[Dataset records]
(* ===== verification/StatemFlow.v ===== *)
(** * Properties of the message flow

    What the callees of the state machines must not touch, and what follows for
    dispatch, for the outcomes of [state_machine], and for its termination. *)

From stdpp Require Import prelude.
From Stdlib Require Import ZArith Lia.
From S2P Require Import Prelude Packet Buffer WPacket StatemTypes StatemLib StatemClnt.
From S2P Require Import StatemSrvr Statem.

Local Open Scope Z_scope.
Local Open Scope st_scope.

(** ** What a computation leaves alone *)

Section Kept.
Context {W : Type}.
Local Abbreviation SSL := (SSL W).

(** [m] does not change the part [pi] of the connection. *)
Definition kept_at {A B} (pi : SSL -> A) (m : ST SSL B) (s : SSL) : Prop := pi (snd (m s)) = pi s.
Definition kept {A B} (pi : SSL -> A) (m : ST SSL B) : Prop := forall s, kept_at pi m s.
Definition kept_fn {A} (pi : SSL -> A) (f : SSL -> SSL) : Prop := forall s, pi (f s) = pi s.

(** The state, the negotiated version and the nesting depth. *)
Definition core (s : SSL) := (hand s, method_version s, method_dtls s, in_handshake (statem s)).
(** The part that receiving a message does not change either. *)
Definition depth (s : SSL) := in_handshake (statem s).
Definition place (s : SSL) := (hand s, in_handshake (statem s)).

Context {X : Type} (pi : SSL -> X).

Lemma kept_bind {A B} (m : ST SSL A) (f : A -> ST SSL B) s :
  kept_at pi m s -> (forall a s', kept_at pi (f a) s') -> kept_at pi (st_bind m f) s.
Proof.
  unfold kept_at, st_bind. intros Hm Hf. destruct (m s) as [[a| |] s']; simpl in *; try done.
  by rewrite Hf.
Qed.

Lemma kept_ret {A} (a : A) s : kept_at pi (st_ret a) s.
Proof. done. Qed.
Lemma kept_fail {A} s : kept_at pi (st_fail (A := A)) s.
Proof. done. Qed.
Lemma kept_get {A} (f : SSL -> A) s : kept_at pi (st_get f) s.
Proof. done. Qed.
Lemma kept_lift {A} (f : SSL -> ret A) s : kept_at pi (st_lift f) s.
Proof. done. Qed.
Lemma kept_put f s : kept_fn pi f -> kept_at pi (st_put f) s.
Proof. intros H. apply H. Qed.

Lemma kept_try m s : kept_at pi m s -> kept_at pi (st_try m) s.
Proof. unfold kept_at, st_try. by destruct (m s) as [[| |] ?]. Qed.
Lemma kept_option {A} (m : ST SSL A) s : kept_at pi m s -> kept_at pi (st_option m) s.
Proof. unfold kept_at, st_option. by destruct (m s) as [[| |] ?]. Qed.

Lemma kept_if {A} c (k e : ST SSL A) s :
  kept_at pi k s -> kept_at pi e s -> kept_at pi (st_if c k e) s.
Proof. unfold kept_at, st_if. by destruct (c s). Qed.

Lemma kept_with_cipher {A} (k : SSL_CIPHER -> ST SSL A) s :
  (forall c, kept_at pi (k c) s) -> kept_at pi (with_cipher k) s.
Proof. unfold kept_at, with_cipher. intros H. by destruct (new_cipher (tmp_of s)). Qed.
Lemma kept_with_session {A} (k : SSL_SESSION -> ST SSL A) s :
  (forall c, kept_at pi (k c) s) -> kept_at pi (with_session k) s.
Proof. unfold kept_at, with_session. intros H. by destruct (session s). Qed.

Lemma kept_loop {A} n (step : ST SSL (option A)) s :
  kept pi step -> kept_at pi (st_loop n step) s.
Proof.
  intros K. revert s. induction n as [|n IH]; intros s; simpl; [done|].
  apply kept_bind; [apply K|]. intros [a|] s'; [done|apply IH].
Qed.
End Kept.

(** A part of a kept part is kept. *)
Lemma kept_at_part {W A X Y} (pi : SSL W -> X) (f : X -> Y) (m : ST (SSL W) A) s :
  kept_at pi m s -> kept_at (fun s => f (pi s)) m s.
Proof. unfold kept_at. by intros ->. Qed.

(** ** What the callees leave alone

    In the sources [hand_state] is assigned only by the transitions, by
    [ossl_statem_clear] (which [SSL_clear] calls), by
    [ossl_statem_set_hello_verify_done] and by [state_machine]; [in_handshake]
    only by [state_machine] and around [SSL_read]; the method only by version
    negotiation, in the processing of the Hello messages. *)
Class CalleesKeep (W : Type) `{Callees W} : Prop := {
  k_confunc f p s : core (snd (confunc_call f p s)) = core s;
  k_process f p s : place (snd (process_call f p s)) = place s;
  k_post_process f w s : place (snd (post_process_call f w s)) = place s;
  k_alert l a : kept_fn core (ssl3_send_alert l a);
  k_alert_state l a s : state (statem (ssl3_send_alert l a s)) = state (statem s);
  k_init_mac : kept core ssl3_init_finished_mac;
  k_plain : kept core ssl_set_plaintext_write_layer;
  k_ccs13 w : kept core (tls13_change_cipher_state w);
  k_setup_key : kept core enc_setup_key_block;
  k_change w : kept core (enc_change_cipher_state w);
  k_master : kept core enc_generate_master_secret;
  k_update b : kept core (tls13_update_key b);
  k_save : kept core tls13_save_handshake_digest_for_pha;
  k_restore : kept core tls13_restore_handshake_digest_for_pha;
  k_cke : kept core tls_client_key_exchange_post_work;
  k_setup : kept core tls_setup_handshake;
  k_cleanup : kept_fn core ssl3_cleanup_key_block;
  k_cache m : kept_fn core (ssl_update_cache m);
  k_remove : kept_fn core SSL_CTX_remove_used_session;
  k_free_wbio : kept core ssl_free_wbio_buffer;
  k_init_wbio : kept core ssl_init_wbio_buffer;
  k_clear : kept depth SSL_clear_not_quic;
  k_get_tls s : place (snd (tls_get_message_header s)) = place s;
  k_get_dtls s : place (snd (dtls_get_message s)) = place s;
  k_get_quic s : place (snd (quic_get_message s)) = place s;
  k_body_tls s : place (snd (tls_get_message_body s)) = place s;
  k_body_dtls s : place (snd (dtls_get_message_body s)) = place s;
  k_body_quic s : place (snd (quic_get_message_body s)) = place s;
  k_header mt p s : core (snd (ssl_set_handshake_header mt p s)) = core s;
  k_close mt p s : core (snd (ssl_close_construct_packet mt p s)) = core s;
  k_write3 t s : core (snd (ssl3_do_write t s)) = core s;
  k_writed t s : core (snd (dtls1_do_write t s)) = core s;
  k_write s : core (snd (ssl_do_write s)) = core s;
  k_start_timer : kept_fn core dtls1_start_timer;
  k_stop_timer : kept_fn core dtls1_stop_timer;
  k_clear_sent : kept_fn core dtls1_clear_sent_buffer;
  k_clear_received : kept_fn core dtls1_clear_received_buffer
}.

#[global] Instance quiet_callees_keep : CalleesKeep (list Z).
Proof. split; try done; intros s; simpl; unfold next_type; by destruct (rest s). Qed.

Create HintDb kept.
#[export] Hint Resolve k_alert k_init_mac k_plain k_ccs13 k_setup_key k_change k_master k_update
  k_save k_restore k_cke k_setup k_cleanup k_cache k_remove k_free_wbio k_init_wbio
  k_start_timer k_stop_timer k_clear_sent k_clear_received : kept.

(** Push [kept_at] through the structure of a computation; what is left are
    facts about single calls. *)
Ltac kept_go :=
  repeat (intros; match goal with
  | |- kept _ _ => intros ?
  | |- kept_at _ (st_bind _ _) _ => apply kept_bind
  | |- kept_at _ (st_ret _) _ => apply kept_ret
  | |- kept_at _ st_fail _ => apply kept_fail
  | |- kept_at _ (st_get _) _ => apply kept_get
  | |- kept_at _ (st_lift _) _ => apply kept_lift
  | |- kept_at _ (st_put _) _ => apply kept_put
  | |- kept_at _ (st_try _) _ => apply kept_try
  | |- kept_at _ (st_option _) _ => apply kept_option
  | |- kept_at _ (st_if _ _ _) _ => apply kept_if
  | |- kept_at _ (with_cipher _) _ => apply kept_with_cipher
  | |- kept_at _ (with_session _) _ => apply kept_with_session
  | |- kept_at _ (st_loop _ _) _ => apply kept_loop
  | |- kept_at ?p (fun x => _) ?s =>
      unfold kept_at; cbv beta;
      match goal with |- _ (snd (?M s)) = _ => change (kept_at p M s) end
  | |- kept_at _ (if ?b then _ else _) _ => destruct b
  | |- kept_at _ (match ?x with _ => _ end) _ => destruct x
  | |- kept_at ?p ?m ?s => solve [refine ((_ : kept p m) s); auto with kept]
  | |- kept_fn _ _ =>
      solve [auto with kept | intros ?; reflexivity
            | intros ?; cbv beta; case_match; first [reflexivity | solve [auto with kept]
                | match goal with |- _ (?f ?x) = _ => refine ((_ : kept_fn _ f) x); auto with kept end]]
  end).

Section CoreKept.
Context {W : Type} `{CalleesKeep W} `{Libc}.
Local Abbreviation SSL := (SSL W).

Lemma kept_set_in_init b : kept_fn core (ossl_statem_set_in_init (W := W) b).
Proof. by intros s. Qed.

Lemma kept_fatal al : kept_fn core (ossl_statem_fatal (W := W) al).
Proof.
  intros s. unfold ossl_statem_fatal, ossl_statem_send_fatal.
  destruct (_ && _); [done|]. destruct (_ =? _); [done|]. by rewrite (k_alert _ _ _).
Qed.

Lemma kept_SSLfatal al : kept core (SSLfatal (W := W) al).
Proof. intros s. apply kept_put, kept_fatal. Qed.

Lemma kept_check_fatal : kept core (check_fatal (W := W)).
Proof. intros s. unfold check_fatal, kept_at. destruct (_ && _); [done|]. apply kept_SSLfatal. Qed.

Lemma kept_stamp_read : kept core (stamp_read (W := W)).
Proof. intros s. unfold kept_at, stamp_read. by destruct (ossl_time_now (rest s)). Qed.
Lemma kept_stamp_write : kept core (stamp_write (W := W)).
Proof. intros s. unfold kept_at, stamp_write. by destruct (ossl_time_now (rest s)). Qed.

Lemma kept_statem_flush : kept core (statem_flush (W := W)).
Proof.
  intros s. unfold kept_at, statem_flush. destruct (SSL_IS_QUIC _); cases; done.
Qed.

Hint Resolve kept_set_in_init kept_fatal kept_SSLfatal kept_check_fatal kept_stamp_read
  kept_stamp_write kept_statem_flush : kept.

Lemma kept_finish_cleanup : kept_fn core (finish_cleanup (W := W)).
Proof.
  intros s. unfold finish_cleanup.
  set (s1 := upd_ext _ _). set (s2 := ssl3_cleanup_key_block s1).
  assert (E2 : core s2 = core s) by (unfold s2; by rewrite (k_cleanup s1)).
  set (s3 := if server s2 then _ else _).
  assert (E3 : core s3 = core s).
  { unfold s3. destruct (server s2), (SSL_IS_TLS13 s2); rewrite <- E2;
      [done|apply (k_cache _ s2)|apply (k_remove s2)|apply (k_cache _ s2)]. }
  destruct (SSL_IS_DTLS s3); [|done]. by rewrite (k_clear_received _).
Qed.
Hint Resolve kept_finish_cleanup : kept.

Lemma kept_finish_update b : kept_fn core (finish_update (W := W) b).
Proof.
  intros s. unfold finish_update.
  set (s1 := finish_pha s).
  assert (E1 : core s1 = core s) by (unfold s1, finish_pha; by destruct (_ && _)).
  set (s2 := if b then finish_cleanup s1 else s1).
  assert (E2 : core s2 = core s) by (unfold s2; destruct b; by rewrite ?kept_finish_cleanup).
  unfold finish_notify. by destruct (_ || _ || _).
Qed.
Hint Resolve kept_finish_update : kept.

Lemma kept_finish_handshake c st : kept core (tls_finish_handshake (W := W) c st).
Proof. unfold tls_finish_handshake, finish_clear_buffers. kept_go. Qed.
Hint Resolve kept_finish_handshake : kept.

Lemma kept_or_work m w k : kept core m -> kept core k -> kept core (or_work (W := W) m w k).
Proof. unfold or_work. intros Hm Hk. kept_go; auto. Qed.
Hint Resolve kept_or_work : kept.

Lemma kept_client_pre_work : kept core (ossl_statem_client_pre_work (W := W)).
Proof. unfold ossl_statem_client_pre_work, or_work. kept_go. Qed.

Lemma kept_server_pre_work : kept core (ossl_statem_server_pre_work (W := W)).
Proof. unfold ossl_statem_server_pre_work, server_prepare_change, or_work. kept_go. Qed.

Lemma kept_client_post_work : kept core (ossl_statem_client_post_work (W := W)).
Proof.
  unfold ossl_statem_client_post_work, client_activate_write_keys, client_early_write_keys, or_work.
  kept_go.
Qed.

Lemma kept_drop_compression : kept core (drop_compression (W := W)).
Proof.
  unfold drop_compression. kept_go. unfold kept_at.
  by destruct (compress_certificate_from_peer (ext _)).
Qed.
Hint Resolve kept_drop_compression : kept.

Lemma kept_server_post_work : kept core (ossl_statem_server_post_work (W := W)).
Proof.
  unfold ossl_statem_server_post_work, server_activate_keys, server_after_finished,
    server_after_ticket, or_work. kept_go.
Qed.
End CoreKept.

#[export] Hint Resolve kept_set_in_init kept_fatal kept_SSLfatal kept_check_fatal kept_stamp_read
  kept_stamp_write kept_statem_flush kept_finish_handshake kept_client_pre_work
  kept_server_pre_work kept_client_post_work kept_server_post_work : kept.

(** ** Dispatch *)

Section Dispatch.
Context {W : Type} `{Callees W}.
Local Abbreviation SSL := (SSL W).

(** Whenever [m] succeeds, it does so in a state that satisfies [Q]. *)
Definition lands {A} (Q : OSSL_HANDSHAKE_STATE -> Prop) (m : ST SSL A) (s : SSL) : Prop :=
  forall a s', m s = (Ok a, s') -> Q (hand s').

Lemma lands_move Q h s : Q h -> lands Q (move h) s.
Proof. by intros Hq a s' [= _ <-]. Qed.
Lemma lands_fail {A} Q s : lands Q (st_fail (A := A)) s.
Proof. done. Qed.
Lemma lands_bind {A B} Q (m : ST SSL A) (f : A -> ST SSL B) s :
  (forall a s', lands Q (f a) s') -> lands Q (st_bind m f) s.
Proof.
  intros Hf b s' E. unfold st_bind in E. destruct (m s) as [[a| |] s1]; simplify_eq. by eapply Hf.
Qed.
Lemma lands_with_cipher {A} Q (k : SSL_CIPHER -> ST SSL A) s :
  (forall c, lands Q (k c) s) -> lands Q (with_cipher k) s.
Proof. intros Hk a s'. unfold with_cipher. destruct (new_cipher _); [apply Hk|done]. Qed.
Lemma lands_no_transition Q mt s : lands Q (no_valid_transition mt) s.
Proof. intros a s' E. unfold no_valid_transition in E. by destruct (_ && _) in E. Qed.

Lemma lands_or_no_transition Q mt m s : lands Q m s -> lands Q (or_no_transition mt m) s.
Proof.
  intros Hm a s' E. unfold or_no_transition, st_bind, st_try in E.
  destruct (m s) as [[u| |] s1] eqn:Em; [|by eapply lands_no_transition in E|done].
  unfold st_ret in E. simplify_eq. by eapply Hm.
Qed.
End Dispatch.

Ltac lands_go :=
  repeat (intros; match goal with
  | |- lands _ (move _) _ => apply lands_move
  | |- lands _ st_fail _ => apply lands_fail
  | |- lands _ (no_valid_transition _) _ => apply lands_no_transition
  | |- lands _ (or_no_transition _ _) _ => apply lands_or_no_transition
  | |- lands _ (with_cipher _) _ => apply lands_with_cipher
  | |- lands ?Q (fun x => _) ?s =>
      unfold lands; cbv beta;
      match goal with |- forall a s', ?M s = (Ok a, s') -> _ => change (lands Q M s) end
  | |- lands ?Q (st_if _ _ _) ?s => unfold st_if
  | |- lands _ (if ?b then _ else _) _ => destruct b
  | |- lands ?Q ((if ?b then ?k else ?e) ?x) ?s => destruct b
  | |- lands _ (match ?x with _ => _ end) _ => destruct x
  | |- lands _ (st_bind _ _) _ => apply lands_bind
  end).

Section DispatchTheorems.
Context {W : Type} `{Callees W}.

[Your goal] Out of the material above, output word for word the line with "Lemma kept_try m", the line with "k_post_process f w", and all lines between them, with nothing else.

[Response to the task]
Lemma kept_try m s : kept_at pi m s -> kept_at pi (st_try m) s.
Proof. unfold kept_at, st_try. by destruct (m s) as [[| |] ?]. Qed.
Lemma kept_option {A} (m : ST SSL A) s : kept_at pi m s -> kept_at pi (st_option m) s.
Proof. unfold kept_at, st_option. by destruct (m s) as [[| |] ?]. Qed.

Lemma kept_if {A} c (k e : ST SSL A) s :
  kept_at pi k s -> kept_at pi e s -> kept_at pi (st_if c k e) s.
Proof. unfold kept_at, st_if. by destruct (c s). Qed.

Lemma kept_with_cipher {A} (k : SSL_CIPHER -> ST SSL A) s :
  (forall c, kept_at pi (k c) s) -> kept_at pi (with_cipher k) s.
Proof. unfold kept_at, with_cipher. intros H. by destruct (new_cipher (tmp_of s)). Qed.
Lemma kept_with_session {A} (k : SSL_SESSION -> ST SSL A) s :
  (forall c, kept_at pi (k c) s) -> kept_at pi (with_session k) s.
Proof. unfold kept_at, with_session. intros H. by destruct (session s). Qed.

Lemma kept_loop {A} n (step : ST SSL (option A)) s :
  kept pi step -> kept_at pi (st_loop n step) s.
Proof.
  intros K. revert s. induction n as [|n IH]; intros s; simpl; [done|].
  apply kept_bind; [apply K|]. intros [a|] s'; [done|apply IH].
Qed.
End Kept.

(** A part of a kept part is kept. *)
Lemma kept_at_part {W A X Y} (pi : SSL W -> X) (f : X -> Y) (m : ST (SSL W) A) s :
  kept_at pi m s -> kept_at (fun s => f (pi s)) m s.
Proof. unfold kept_at. by intros ->. Qed.

(** ** What the callees leave alone

    In the sources [hand_state] is assigned only by the transitions, by
    [ossl_statem_clear] (which [SSL_clear] calls), by
    [ossl_statem_set_hello_verify_done] and by [state_machine]; [in_handshake]
    only by [state_machine] and around [SSL_read]; the method only by version
    negotiation, in the processing of the Hello messages. *)
Class CalleesKeep (W : Type) `{Callees W} : Prop := {
  k_confunc f p s : core (snd (confunc_call f p s)) = core s;
  k_process f p s : place (snd (process_call f p s)) = place s;
  k_post_process f w s : place (snd (post_process_call f w s)) = place s;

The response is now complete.